--- Record extracts Enclosed Below ---
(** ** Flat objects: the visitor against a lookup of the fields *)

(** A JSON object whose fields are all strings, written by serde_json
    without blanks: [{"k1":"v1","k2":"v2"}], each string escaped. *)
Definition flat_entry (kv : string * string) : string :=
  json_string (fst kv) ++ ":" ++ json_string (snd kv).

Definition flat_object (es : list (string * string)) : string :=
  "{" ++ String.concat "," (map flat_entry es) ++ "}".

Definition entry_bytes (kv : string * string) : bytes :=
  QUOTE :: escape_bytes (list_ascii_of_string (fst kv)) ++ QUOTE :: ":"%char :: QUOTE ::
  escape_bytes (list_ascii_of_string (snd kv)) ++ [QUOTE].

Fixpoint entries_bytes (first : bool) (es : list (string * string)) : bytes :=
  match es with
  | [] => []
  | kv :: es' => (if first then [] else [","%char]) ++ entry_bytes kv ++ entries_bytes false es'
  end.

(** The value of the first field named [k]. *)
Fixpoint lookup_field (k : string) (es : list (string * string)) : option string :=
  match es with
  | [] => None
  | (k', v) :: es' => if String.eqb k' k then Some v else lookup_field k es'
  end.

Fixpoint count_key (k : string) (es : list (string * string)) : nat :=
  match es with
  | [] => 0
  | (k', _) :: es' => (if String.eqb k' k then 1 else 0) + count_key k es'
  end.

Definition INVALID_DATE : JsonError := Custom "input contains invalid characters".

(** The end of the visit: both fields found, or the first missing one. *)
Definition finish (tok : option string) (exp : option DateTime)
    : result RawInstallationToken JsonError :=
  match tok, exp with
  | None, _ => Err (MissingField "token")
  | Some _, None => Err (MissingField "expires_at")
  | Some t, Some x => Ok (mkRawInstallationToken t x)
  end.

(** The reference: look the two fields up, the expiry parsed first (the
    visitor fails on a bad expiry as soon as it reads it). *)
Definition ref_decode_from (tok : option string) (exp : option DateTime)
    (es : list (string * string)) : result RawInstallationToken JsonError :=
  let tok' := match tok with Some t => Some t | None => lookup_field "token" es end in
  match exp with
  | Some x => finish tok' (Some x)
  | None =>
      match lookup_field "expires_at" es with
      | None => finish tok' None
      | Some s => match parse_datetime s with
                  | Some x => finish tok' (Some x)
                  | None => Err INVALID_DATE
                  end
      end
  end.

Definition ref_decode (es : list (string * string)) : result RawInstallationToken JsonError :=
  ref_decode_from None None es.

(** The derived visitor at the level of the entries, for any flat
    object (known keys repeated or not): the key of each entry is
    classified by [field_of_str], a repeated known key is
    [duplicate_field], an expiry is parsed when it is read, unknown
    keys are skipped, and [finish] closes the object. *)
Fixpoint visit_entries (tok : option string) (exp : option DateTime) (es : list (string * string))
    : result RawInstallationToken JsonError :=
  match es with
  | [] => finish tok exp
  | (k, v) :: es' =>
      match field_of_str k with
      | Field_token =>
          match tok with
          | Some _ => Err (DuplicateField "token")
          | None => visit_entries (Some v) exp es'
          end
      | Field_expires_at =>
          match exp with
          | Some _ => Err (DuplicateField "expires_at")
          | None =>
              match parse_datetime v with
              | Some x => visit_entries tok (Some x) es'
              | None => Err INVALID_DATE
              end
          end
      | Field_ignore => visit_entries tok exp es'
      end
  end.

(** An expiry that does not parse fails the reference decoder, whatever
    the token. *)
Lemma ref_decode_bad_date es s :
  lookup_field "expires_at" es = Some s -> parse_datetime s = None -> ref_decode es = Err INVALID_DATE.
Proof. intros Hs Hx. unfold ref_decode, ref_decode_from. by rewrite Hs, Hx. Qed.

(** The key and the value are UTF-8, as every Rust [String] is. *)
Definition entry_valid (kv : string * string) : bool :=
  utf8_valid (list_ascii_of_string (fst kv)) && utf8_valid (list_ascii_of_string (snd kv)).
--- End of Enclosed Record extracts ---
Complete, exact output of the records is expected.

(** ** Flat objects: the visitor against a lookup of the fields *)

(** A JSON object whose fields are all strings, written by serde_json
    without blanks: [{"k1":"v1","k2":"v2"}], each string escaped. *)
Definition flat_entry (kv : string * string) : string :=
  json_string (fst kv) ++ ":" ++ json_string (snd kv).

Definition flat_object (es : list (string * string)) : string :=
  "{" ++ String.concat "," (map flat_entry es) ++ "}".

Definition entry_bytes (kv : string * string) : bytes :=
  QUOTE :: escape_bytes (list_ascii_of_string (fst kv)) ++ QUOTE :: ":"%char :: QUOTE ::
  escape_bytes (list_ascii_of_string (snd kv)) ++ [QUOTE].

Fixpoint entries_bytes (first : bool) (es : list (string * string)) : bytes :=
  match es with
  | [] => []
  | kv :: es' => (if first then [] else [","%char]) ++ entry_bytes kv ++ entries_bytes false es'
  end.

(** The value of the first field named [k]. *)
Fixpoint lookup_field (k : string) (es : list (string * string)) : option string :=
  match es with
  | [] => None
  | (k', v) :: es' => if String.eqb k' k then Some v else lookup_field k es'
  end.

Fixpoint count_key (k : string) (es : list (string * string)) : nat :=
  match es with
  | [] => 0
  | (k', _) :: es' => (if String.eqb k' k then 1 else 0) + count_key k es'
  end.

Definition INVALID_DATE : JsonError := Custom "input contains invalid characters".

(** The end of the visit: both fields found, or the first missing one. *)
Definition finish (tok : option string) (exp : option DateTime)
    : result RawInstallationToken JsonError :=
  match tok, exp with
  | None, _ => Err (MissingField "token")
  | Some _, None => Err (MissingField "expires_at")
  | Some t, Some x => Ok (mkRawInstallationToken t x)
  end.

(** The reference: look the two fields up, the expiry parsed first (the
    visitor fails on a bad expiry as soon as it reads it). *)
Definition ref_decode_from (tok : option string) (exp : option DateTime)
    (es : list (string * string)) : result RawInstallationToken JsonError :=
  let tok' := match tok with Some t => Some t | None => lookup_field "token" es end in
  match exp with
  | Some x => finish tok' (Some x)
  | None =>
      match lookup_field "expires_at" es with
      | None => finish tok' None
      | Some s => match parse_datetime s with
                  | Some x => finish tok' (Some x)
                  | None => Err INVALID_DATE
                  end
      end
  end.

Definition ref_decode (es : list (string * string)) : result RawInstallationToken JsonError :=
  ref_decode_from None None es.

(** The derived visitor at the level of the entries, for any flat
    object (known keys repeated or not): the key of each entry is
    classified by [field_of_str], a repeated known key is
    [duplicate_field], an expiry is parsed when it is read, unknown
    keys are skipped, and [finish] closes the object. *)
Fixpoint visit_entries (tok : option string) (exp : option DateTime) (es : list (string * string))
    : result RawInstallationToken JsonError :=
  match es with
  | [] => finish tok exp
  | (k, v) :: es' =>
      match field_of_str k with
      | Field_token =>
          match tok with
          | Some _ => Err (DuplicateField "token")
          | None => visit_entries (Some v) exp es'
          end
      | Field_expires_at =>
          match exp with
          | Some _ => Err (DuplicateField "expires_at")
          | None =>
              match parse_datetime v with
              | Some x => visit_entries tok (Some x) es'
              | None => Err INVALID_DATE
              end
          end
      | Field_ignore => visit_entries tok exp es'
      end
  end.

(** An expiry that does not parse fails the reference decoder, whatever
    the token. *)
Lemma ref_decode_bad_date es s :
  lookup_field "expires_at" es = Some s -> parse_datetime s = None -> ref_decode es = Err INVALID_DATE.
Proof. intros Hs Hx. unfold ref_decode, ref_decode_from. by rewrite Hs, Hx. Qed.

(** The key and the value are UTF-8, as every Rust [String] is. *)
Definition entry_valid (kv : string * string) : bool :=
  utf8_valid (list_ascii_of_string (fst kv)) && utf8_valid (list_ascii_of_string (snd kv)).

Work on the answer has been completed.